Lorsque les esprits s’échauffent, mieux vaut s’éloigner, surtout si son adversaire est porteur d’une épée… voilà un conseil qui aurait servi à plusieurs sous le Régime français! Retenons seulement que cet exemple puisque le sujet a déjà été touché par Aegidius Fauteux : Henri Bégard et le sergent Dubé s’affrontent en duel en 1698. Alors que Dubé réussira à s’échapper de la loi, Bégard, malchanceux, goûte la lame de son rival. La mort ne l’empêche pas d’être puni, toutefois : les autorités s’assurent « …que sa mémoire demeure condamnée, éteinte et supprimée à perpétuité, que tous ses biens soient confisqués et remis au roi, que son cadavre, après avoir été attaché par l’exécuteur des hautes œuvres au derrière d’une traîne, sur une clôture en fer, la tête en bas et la face contre terre, soit jeté aux ordures » (p. 38).
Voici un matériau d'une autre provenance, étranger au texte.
(* ===== verification/ServerStore.v ===== *)
(** * The objects of the SSH server

    [internal/sshserver]: the fields of [serverImpl] (serverImpl.go), the
    shutdown registry (shutdownRegistry.go, shutdownCloser.go), the wrapper of a
    session channel that the backends write to (channelWrapper.go) and the
    object through which they open channels to the client
    (reverseForwardHandlerImpl.go).

    The calls these objects make on [golang.org/x/crypto/ssh] and on forwarding
    channels of the backends are recorded in order in [events]; the error each
    of them returns is the argument [lib_error] of the definitions, a function
    of the calls made so far.  A mutex that is only held during one of these
    operations makes it atomic and is not modelled; [serverImpl.lock] is held
    while a backend is called, and is. *)

From stdpp Require Import base gmap strings list.
From Stdlib Require Import Strings.Byte.
From S2P Require Import Prelude Messages Metadata Handler.

Local Open Scope Z_scope.

(** ** Data *)

(** [ssh.Request], [ssh.NewChannel], [ssh.ConnMetadata]: what the library hands
    to the server.  A channel is named by a number. *)
Record Request := MkRequest {
  Type_ : string;
  WantReply : bool;
  Payload : list byte;
}.

Record NewChannel := MkNewChannel {
  nc_ref : nat;
  ChannelType : string;
  ExtraData : list byte;
}.

(** The channel payloads that are sent ([internal/ssh]). *)
Record ExitStatusPayload := MkExitStatus { ExitStatus : Z }.

Record ExitSignalPayload := MkExitSignal {
  Signal_ : string;
  CoreDumped : bool;
  ErrorMessage : string;
  LanguageTag : string;
}.

(** What the server does to the library's objects and to the forwarding
    channels it is given. *)
Inductive event :=
| EReply (request : Request) (ok : bool) (payload : string)
| EReject (ch : NewChannel) (reason : RejectionReason) (msg : string)
| EAccept (ch : NewChannel)
| EExitStatus (channel : nat) (p : ExitStatusPayload)
| EExitSignal (channel : nat) (p : ExitSignalPayload)
| ECloseWrite (channel : nat)
| EClose (channel : nat)
| EOpenChannel (sshConn : nat) (channelType : string) (payload : list byte)
| ECopy (dst src : nat)
| EForwardClose (channel : ForwardChannel)
| EKeepAlive (sshConn : nat)
| EConnClose (sshConn : nat)
| ESocketClose (conn : nat)
| EListenClose.

(** [channelWrapper]: [channel] is nil until the session channel is accepted. *)
Record channelWrapper := MkChannelWrapper {
  channel : option nat;
  exitSent : bool;
  exitSignalSent : bool;
  closedWrite : bool;
  closed : bool;
}.

(** The objects the shutdown registry holds: the handlers of a connection and
    of its session channels, and a [shutdownCloser] of a forwarding channel. *)
Inductive shutdownHandler :=
| NetworkShutdown (connectionID : string)
| SSHShutdown (connectionID : string)
| SessionShutdown (connectionID : string) (channelID : Z)
| shutdownCloser (closer : option ForwardChannel).

Record serverImpl := MkServerImpl {
  listenSocket : bool;                      (** not nil *)
  wg : Z;
  lock : bool;
  clientSockets : gset nat;
  connMap : gmap string nat;                (** [connection.sshConn] *)
  nextGlobalRequestID : Z;
  nextChannelID : Z;
  shutdownHandlers : gmap string shutdownHandler;
  shuttingDown : bool;
  wrappers : list channelWrapper;           (** the channel wrappers made so far *)
  wrapperMetadata : gmap string ConnectionAuthenticatedMetadata;
  events : list event;
}.

Definition set_listenSocket b s := MkServerImpl b (wg s) (lock s) (clientSockets s) (connMap s)
  (nextGlobalRequestID s) (nextChannelID s) (shutdownHandlers s) (shuttingDown s) (wrappers s) (wrapperMetadata s) (events s).
Definition set_wg n s := MkServerImpl (listenSocket s) n (lock s) (clientSockets s) (connMap s)
  (nextGlobalRequestID s) (nextChannelID s) (shutdownHandlers s) (shuttingDown s) (wrappers s) (wrapperMetadata s) (events s).
Definition set_lock b s := MkServerImpl (listenSocket s) (wg s) b (clientSockets s) (connMap s)
  (nextGlobalRequestID s) (nextChannelID s) (shutdownHandlers s) (shuttingDown s) (wrappers s) (wrapperMetadata s) (events s).
Definition set_clients c m s := MkServerImpl (listenSocket s) (wg s) (lock s) c m
  (nextGlobalRequestID s) (nextChannelID s) (shutdownHandlers s) (shuttingDown s) (wrappers s) (wrapperMetadata s) (events s).
Definition set_nextGlobalRequestID n s := MkServerImpl (listenSocket s) (wg s) (lock s) (clientSockets s) (connMap s)
  n (nextChannelID s) (shutdownHandlers s) (shuttingDown s) (wrappers s) (wrapperMetadata s) (events s).
Definition set_nextChannelID n s := MkServerImpl (listenSocket s) (wg s) (lock s) (clientSockets s) (connMap s)
  (nextGlobalRequestID s) n (shutdownHandlers s) (shuttingDown s) (wrappers s) (wrapperMetadata s) (events s).
Definition set_shutdownHandlers m s := MkServerImpl (listenSocket s) (wg s) (lock s) (clientSockets s) (connMap s)
  (nextGlobalRequestID s) (nextChannelID s) m (shuttingDown s) (wrappers s) (wrapperMetadata s) (events s).
Definition set_shuttingDown b s := MkServerImpl (listenSocket s) (wg s) (lock s) (clientSockets s) (connMap s)
  (nextGlobalRequestID s) (nextChannelID s) (shutdownHandlers s) b (wrappers s) (wrapperMetadata s) (events s).
Definition set_wrappers l s := MkServerImpl (listenSocket s) (wg s) (lock s) (clientSockets s) (connMap s)
  (nextGlobalRequestID s) (nextChannelID s) (shutdownHandlers s) (shuttingDown s) l (wrapperMetadata s) (events s).
Definition set_wrapperMetadata m s := MkServerImpl (listenSocket s) (wg s) (lock s) (clientSockets s) (connMap s)
  (nextGlobalRequestID s) (nextChannelID s) (shutdownHandlers s) (shuttingDown s) (wrappers s) m (events s).
Definition add_event e s := MkServerImpl (listenSocket s) (wg s) (lock s) (clientSockets s) (connMap s)
  (nextGlobalRequestID s) (nextChannelID s) (shutdownHandlers s) (shuttingDown s) (wrappers s) (wrapperMetadata s) (events s ++ [e]).

(** [New]: the server before it is run. *)
Definition New : serverImpl :=
  MkServerImpl false 0 false ∅ ∅ 0 0 ∅ false [] ∅ [].

Section store.
Context {W : Type} `{!Field W serverImpl}.
Context (lib_error : list event → event → option error).

Definition server : prog W serverImpl := λ w, Done (fget w, w).
Definition update (f : serverImpl → serverImpl) : prog W unit := λ w, Done (tt, fset (f (fget w)) w).

(** One call on an object of the library; the error it returns. *)
Definition call (e : event) : prog W (option error) :=
  let* s := server in
  do* update (add_event e) in
  prog_ret (lib_error (events s) e).

(** The same where the source ignores the error or only logs it. *)
Definition call_ (e : event) : prog W unit := do* call e in prog_ret tt.

(** ** Locks and wait groups *)

Definition Lock : prog W unit :=
  let* s := server in
  if lock s then block "serverImpl.lock" else update (set_lock true).

Definition Unlock : prog W unit := update (set_lock false).

Definition wg_Add : prog W unit := update (λ s, set_wg (wg s + 1) s).

Definition wg_Done : prog W unit :=
  let* s := server in
  if decide (wg s ≤ 0) then panic "sync: negative WaitGroup counter"
  else update (set_wg (wg s - 1)).

Definition wg_Wait : prog W unit :=
  let* s := server in
  if decide (wg s = 0) then prog_ret tt else block "serverImpl.wg".

(** ** The shutdown registry *)

Definition Register (key : string) (h : shutdownHandler) : prog W unit :=
  update (λ s, set_shutdownHandlers (<[key := h]> (shutdownHandlers s)) s).

Definition Unregister (key : string) : prog W unit :=
  update (λ s, set_shutdownHandlers (delete key (shutdownHandlers s)) s).

Definition shutdownCloser_OnShutdown (closer : option ForwardChannel) : prog W unit :=
  match closer with
  | Some c => call_ (EForwardClose c)
  | None => panic nil_pointer
  end.

(** [Shutdown]: every registered handler is told, then waited for.  The handlers
    run in goroutines of their own; here one after the other.  [on_shutdown] is
    the [OnShutdown] method of the connection and session handlers. *)
Definition Shutdown (on_shutdown : shutdownHandler → Context → prog W unit) (ctx : Context)
  : prog W unit :=
  let* s := server in
  range (snd <$> map_to_list (shutdownHandlers s))
    (λ h, match h with
          | shutdownCloser c => shutdownCloser_OnShutdown c
          | h => on_shutdown h ctx
          end).

(** ** The session channel given to the backends *)

(** [&channelWrapper{...}] *)
Definition new_channelWrapper : prog W SessionChannel :=
  let* s := server in
  do* update (set_wrappers (wrappers s ++ [MkChannelWrapper None false false false false])) in
  prog_ret (length (wrappers s)).

Definition wrapper (c : SessionChannel) : prog W channelWrapper :=
  let* s := server in
  match wrappers s !! c with
  | Some o => prog_ret o
  | None => panic nil_pointer
  end.

Definition set_wrapper (c : SessionChannel) (f : channelWrapper → channelWrapper) : prog W unit :=
  update (λ s, set_wrappers (alter f c (wrappers s)) s).

(** [channelCallbacks.channel = channel] *)
Definition set_channel (c : SessionChannel) (ch : nat) : prog W unit :=
  set_wrapper c (λ o, MkChannelWrapper (Some ch) (exitSent o) (exitSignalSent o) (closedWrite o) (closed o)).

Definition Stdin (c : SessionChannel) : prog W nat :=
  let* o := wrapper c in
  match channel o with
  | None => panic "BUG: stdin requested before channel is open"
  | Some ch => prog_ret ch
  end.

Definition Stdout (c : SessionChannel) : prog W nat :=
  let* o := wrapper c in
  match channel o with
  | None => panic "BUG: stdout requested before channel is open"
  | Some ch => prog_ret ch
  end.

Definition Stderr (c : SessionChannel) : prog W nat :=
  let* o := wrapper c in
  match channel o with
  | None => panic "BUG: stderr requested before channel is open"
  | Some ch => prog_ret ch
  end.

Definition channelWrapper_ExitStatus (c : SessionChannel) (exitCode : Z) : prog W unit :=
  let* o := wrapper c in
  match channel o with
  | None => panic "BUG: exit status sent before channel is open"
  | Some ch =>
      if (exitSent o || closed o)%bool then prog_ret tt
      else
        do* set_wrapper c (λ o, MkChannelWrapper (channel o) true (exitSignalSent o) (closedWrite o) (closed o)) in
        call_ (EExitStatus ch (MkExitStatus exitCode))
  end.

Definition channelWrapper_ExitSignal (c : SessionChannel) (signal : string) (coreDumped : bool)
    (errorMessage languageTag : string) : prog W unit :=
  let* o := wrapper c in
  match channel o with
  | None => panic "BUG: exit signal sent before channel is open"
  | Some ch =>
      if (exitSignalSent o || closed o)%bool then prog_ret tt
      else
        do* set_wrapper c (λ o, MkChannelWrapper (channel o) (exitSent o) true (closedWrite o) (closed o)) in
        call_ (EExitSignal ch (MkExitSignal signal coreDumped errorMessage languageTag))
  end.

Definition CloseWrite (c : SessionChannel) : prog W (option error) :=
  let* o := wrapper c in
  match channel o with
  | None => panic "BUG: channel closed for writing before channel is open"
  | Some ch => if (closed o || closedWrite o)%bool then prog_ret None else call (ECloseWrite ch)
  end.

Definition channelWrapper_Close (c : SessionChannel) : prog W (option error) :=
  let* o := wrapper c in
  match channel o with
  | None => panic "BUG: channel closed before channel is open"
  | Some ch =>
      do* set_wrapper c (λ o, MkChannelWrapper (channel o) (exitSent o) (exitSignalSent o) (closedWrite o) true) in
      call (EClose ch)
  end.

Definition onClose (c : SessionChannel) : prog W unit :=
  set_wrapper c (λ o, MkChannelWrapper (channel o) (exitSent o) (exitSignalSent o) (closedWrite o) true).

(** ** Channels opened by the backends *)

(** [ReverseForwardHandler]: [rf_server] tells whether its [server] field is set. *)
Record ReverseForwardHandler := MkReverseForwardHandler {
  rf_sshConn : nat;
  rf_server : bool;
}.

Definition ChannelTypeReverseForward : string := "forwarded-tcpip".
Definition ChannelTypeX11 : string := "x11".
Definition ChannelTypeForwardedStreamLocal : string := "forwarded-streamlocal@openssh.com".

(** [openChannel]; the channel the library returns is named by the number of
    calls made before. *)
Definition openChannel (r : ReverseForwardHandler) (channelType : string) (payload : list byte)
  : prog W (option ForwardChannel * Z * option error) :=
  if rf_server r then
    do* Lock in
    let* s := server in
    let channelId := nextChannelID s in
    do* update (set_nextChannelID (u64 (channelId + 1))) in
    do* Unlock in
    let* s := server in
    let* err := call (EOpenChannel (rf_sshConn r) channelType payload) in
    match err with
    | Some _ => prog_ret (None, 0, err)
    | None => prog_ret (Some (length (events s)), channelId, None)
    end
  else panic nil_pointer.

(** [ssh.Marshal] of the three channel open payloads. *)
Context (Marshal_tcp : string → Z → string → Z → list byte).
Context (Marshal_unix : string → string → list byte).
Context (Marshal_x11 : string → Z → list byte).

Definition reverse_NewChannelTCP (r : ReverseForwardHandler) (connectedAddress : string)
    (connectedPort : Z) (originatorAddress : string) (originatorPort : Z) :=
  openChannel r ChannelTypeReverseForward
    (Marshal_tcp connectedAddress connectedPort originatorAddress originatorPort).

Definition reverse_NewChannelUnix (r : ReverseForwardHandler) (path : string) :=
  openChannel r ChannelTypeForwardedStreamLocal (Marshal_unix path "").

Definition reverse_NewChannelX11 (r : ReverseForwardHandler) (originatorAddress : string) (originatorPort : Z) :=
  openChannel r ChannelTypeX11 (Marshal_x11 originatorAddress originatorPort).

(** The handler as the interface value the backends receive. *)
Definition reverseForward (r : ReverseForwardHandler) : ReverseForward W :=
  {| NewChannelTCP := reverse_NewChannelTCP r;
     NewChannelUnix := reverse_NewChannelUnix r;
     NewChannelX11 := reverse_NewChannelX11 r |}.

(** Requests on a channel opened this way are all refused. *)
Definition serveRequestChannel (c : list Request) : prog W unit :=
  range c (λ req, if WantReply req then call_ (EReply req false "") else prog_ret tt).
End store.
La foudre est l’un des instruments les plus spectaculaires de la Grande Faucheuse : Bouchard recense plus d’une douzaine de morts foudroyés. Ne retenons que deux exemples. Le 19 juin 1728, précisément à 18h, le cultivateur Antoine Bilodeau se fait foudroyer dans sa maison à Berthier-en-Bas (p. 50). Parfois les éclairs font d’une pierre deux coups, tel qu’il arrive à Louis Bourassa et son fils Jean, tués sur le chemin du retour entre Québec et Saint-Nicolas de Lévis en juin 1751 (p. 66).

Ces deux prochains cas dépassent le Régime français de quelques années, mais méritent tout de même une mention pour ce que je considère être mourir de manière la plus canadienne possible... Le 19 avril 1771 à Bécancour, Joseph Ducharme, 3 ans, meurt ébouillanté lorsqu’une chaudière de sirop d’érable en préparation renverse sur lui accidentellement (p. 171). Moins horrifique, mais tout aussi tragique, Jean-Baptiste Pleau meurt aux Écureuils, écrasé par sa traîne tandis qu’il tirait de l’eau d’érable (p. 465).

Parlant de liquides, gare aux puits! En juin 1755, un enfant de 3 ans, François Rognon, se noie dans un puits à Saint-Antoine de Tilly (p. 495). Les enfants ne sont pas les seuls à se noyer de la sorte : en juillet 1690, Louis Manié, 30 ans, connait une mort semblable à Québec (p. 385).

Bref, ce qui précède n’est qu’un échantillon des nombreuses façons de mourir en Nouvelle-France. Accidents, violences, maladies… autant de moyens de rejoindre l’au-delà de manière macabre et tragique.